The bike is a piece of ..... That's clear but really, who cares? The bike was developed to fill grid spots. It was never intended to compete. It's being ridden by 4 guys who would never win a race on any bike.
What up bro. Ok, All 4 of those guys you mention won races when they were on bikes with fairy equal parity to their rivals at the time, fact. In your mind's eye, exchange the riders with the factory bikes (works M1/RCV) with the riders on the proddies, please tell me which do you think would end up winning a race? Marc, Pedro, Lorenzo, Rossi? You can put Marc (the current standard I suppose) on any of the proddies, the best he gets would be mid pack. After a few races of that most people would be saying, jeez that kid sucks. Now put Redding on the Repsol bike and he would be top 5, if not on the podium about every race (under the current parity of the grid). Then most of us would be saying, jeez that kid is good. Same goes for Nicky who would at least be matching VR (top 4). Here is the reality of the "championship" There are 4 bikes, and 2 now need to be ridden at high risk (Yamahas) to keep up with the Hondas. We have a 4 (2) bike championship. Why on earth do we assign so much accolade to a guy who is beating the other 3 on the better bike? For god sakes, even VR won a race and several podiums the minute he was gifted a 1/4 chance of doing so (return to M1). Those are awesome odds to succeed, 1/4. Even better if its 1/2 as it is for the Repsol bikes. I know Marc is a special talent, but when his rivals had similar machines, on any given races he was pushed around by Pol Esp and Iannone, now they can't come within the same area code. Correct me if I'm wrong, but Smith never won a solitary Moto2 race, now look at him, up there being relevant. Why? My answer, the parity of the machines is much more to do with the finishing order than we accept.

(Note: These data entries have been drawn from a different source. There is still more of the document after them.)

Record table (d : AddressSpaceDispatch) (t : tree) : Prop := {
  tb_good : good (pm_nodes (d_map d)) (d_phys_map d) t H;
  tb_nodes : Z.of_nat (length (pm_nodes (d_map d))) <= 11 * Z.of_nat (length (pm_sections (d_map d)));
  tb_first : pm_sections (d_map d) !! 0%nat = Some unassigned_section;
  tb_count : 4 <= Z.of_nat (length (pm_sections (d_map d))) <= TARGET_PAGE_SIZE;
  tb_page : forall p, pages p -> look t p <> PHYS_SECTION_UNASSIGNED ->
    exists sec, registered d (look t p) sec /\ page_ok d p sec;
  tb_spread : forall p q sec, pages p -> pages q -> look t p <> PHYS_SECTION_UNASSIGNED ->
    registered d (look t p) sec ->
    q * TARGET_PAGE_SIZE < ps_offset_within_address_space sec + ps_size sec ->
    ps_offset_within_address_space sec <= q * TARGET_PAGE_SIZE + (TARGET_PAGE_SIZE - 1) ->
    look t q = look t p
}.

(** ** Lookup *)
Lemma page_bound a : 0 <= a < 2 ^ 64 -> pages (a / TARGET_PAGE_SIZE).
Proof.
  unfold pages. change (width H) with (2 ^ 54). unfold TARGET_PAGE_SIZE. intros Ha.
  split; [apply Z.div_pos; lia|apply Z.div_lt_upper_bound; lia].
Qed.

Lemma page_split a : a = a / TARGET_PAGE_SIZE * TARGET_PAGE_SIZE + a mod TARGET_PAGE_SIZE /\ 0 <= a mod TARGET_PAGE_SIZE < TARGET_PAGE_SIZE.
Proof. unfold TARGET_PAGE_SIZE. pose proof (Z.div_mod a 4096 ltac:(lia)). pose proof (Z.mod_pos_bound a 4096 ltac:(lia)). lia. Qed.

Lemma covers_within sec a : ranged sec -> 0 <= a < 2 ^ 64 -> section_covers sec a = true <-> within sec a.
Proof.
  intros (H1 & H2 & H3) Ha. unfold section_covers, within. rewrite Z.shiftr_div_pow2 by lia.
  destruct (Z.eq_dec (ps_size sec) (2 ^ 64)) as [E|E].
  - rewrite E. change (2 ^ 64 / 2 ^ 64 =? 0) with false. cbn [negb orb]. lia.
  - rewrite Z.div_small by lia. cbn [Z.eqb negb orb]. rewrite (wrap_small 64 (ps_size sec)) by lia.
    rewrite (wrap_small 64 (_ + _ - 1)) by lia. lia.
Qed.

Lemma shift_page a : Z.shiftr a TARGET_PAGE_BITS = a / TARGET_PAGE_SIZE.
Proof. unfold TARGET_PAGE_BITS. by rewrite Z.shiftr_div_pow2 by lia. Qed.

Lemma subpage_idx a : SUBPAGE_IDX a = a mod TARGET_PAGE_SIZE.
Proof. unfold SUBPAGE_IDX. change (TARGET_PAGE_SIZE - 1) with (Z.ones 12). by rewrite Z.land_ones by lia. Qed.

Lemma page_ok_within d p sec a : page_ok d p sec -> a / TARGET_PAGE_SIZE = p -> within sec a.
Proof.
  intros (H1 & H2 & _) <-. destruct (page_split a) as [E Hm]. unfold within in *. lia.
Qed.

Section Lookup.
Context (d : AddressSpaceDispatch) (t : tree) (HT : table d t).

Lemma section_at_first : section_at (d_map d) PHYS_SECTION_UNASSIGNED = Ok unassigned_section.
Proof. unfold section_at. change (Z.to_nat PHYS_SECTION_UNASSIGNED) with O. by rewrite (tb_first _ _ HT). Qed.

Lemma section_at_registered s sec : registered d s sec -> section_at (d_map d) s = Ok sec.
Proof. intros (_ & E & _). unfold section_at. by rewrite E. Qed.

(** A walk that ends where the tree says, or in the section of another page
    when the page is not mapped, finds the section of the tree. *)
Lemma find_result a r :
  0 <= a < 2 ^ 64 -> let p := a / TARGET_PAGE_SIZE in
  (match twalk t (Z.of_nat H) p with
   | Some s => r = Some s
   | None => forall s, r = Some s -> exists q, pages q /\ twalk t (Z.of_nat H) q = Some s
   end) ->
  match r with
  | None => Ok PHYS_SECTION_UNASSIGNED
  | Some s => sec ← section_at (d_map d) s; Ok (if section_covers sec a then s else PHYS_SECTION_UNASSIGNED)
  end = Ok (look t p).
Proof.
  intros Ha p Hr. pose proof (page_bound a Ha) as Hp. fold p in Hp.
  pose proof (fun q => tlook_twalk t H q (good_full _ _ _ _ (tb_good _ _ HT))) as Hl.
  assert (forall q s, pages q -> twalk t (Z.of_nat H) q = Some s -> s <> PHYS_SECTION_UNASSIGNED -> exists sec, registered d s sec /\ page_ok d q sec) as Hpg.
  { intros q s Hq Ew Hs. specialize (Hl q). rewrite Ew in Hl. cbn in Hl. rewrite <- Hl in Hs |- *. by apply (tb_page _ _ HT). }
  rewrite Hl. destruct (twalk t (Z.of_nat H) p) as [s|] eqn:Ew; cbn [default].
  - subst r. destruct (decide (s = PHYS_SECTION_UNASSIGNED)) as [->|Hs].
    + rewrite section_at_first. reflexivity.
    + destruct (Hpg p s Hp Ew Hs) as (sec & Hreg & Hok). rewrite (section_at_registered _ _ Hreg). cbn [mbind outcome_bind].
      pose proof (page_ok_within _ _ _ a Hok eq_refl) as Hw. apply covers_within in Hw; [|apply Hreg|done]. by rewrite Hw.
  - destruct r as [s|]; [|done]. destruct (Hr s eq_refl) as (q & Hq & Eq). destruct (decide (s = PHYS_SECTION_UNASSIGNED)) as [->|Hs].
    { rewrite section_at_first. reflexivity. }
    destruct (Hpg q s Hq Eq Hs) as (sec & Hreg & Hok). rewrite (section_at_registered _ _ Hreg). cbn [mbind outcome_bind].
    destruct (section_covers sec a) eqn:Ec; [|done]. apply covers_within in Ec; [|apply Hreg|done].
    assert (look t q = s) as Elq by (by rewrite Hl, Eq).
    assert (look t p = s) as Elp.
    { destruct (page_split a) as [E Hm]. fold p in E. unfold within in Ec. rewrite <- Elq.
      eapply (tb_spread _ _ HT q p sec); try done; [by rewrite Elq|by rewrite Elq|lia|lia]. }
    rewrite Hl, Ew in Elp. by cbn in Elp.
Qed.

Often the case has been made, well, if you put them ALL on Repsol Hondas the finishing order would be the same as it is now. To which I say ......... Perhaps we haven't been paying attention to Moto2 enough, but on any race you'd be hard pressed to predict the winner. Why? Because the bikes are fairly equal. Yes there is still a parity gap in terms of teams and technical set up, and talent etc.; but as you can see, the parity also allows for riders to compete with eachother--no such reality exist in MotoGP. So sorry buddy, but saying these four riders on proddies "couldn't win on
any bike" (I'm assuming you are including the Repsol RCV in this scenario) is a bit devoid of what happened when these riders competed with others on equal footing.
All you need to know about the parity of the championship is too look at A.Espargaro's lap times. A beefed up prototype M1 with Q ties competing with CRTesk bikes. That won't stop spectators and journalists from singing the praises of his lap times. So why make the same illogical conclusion with the proddy riders?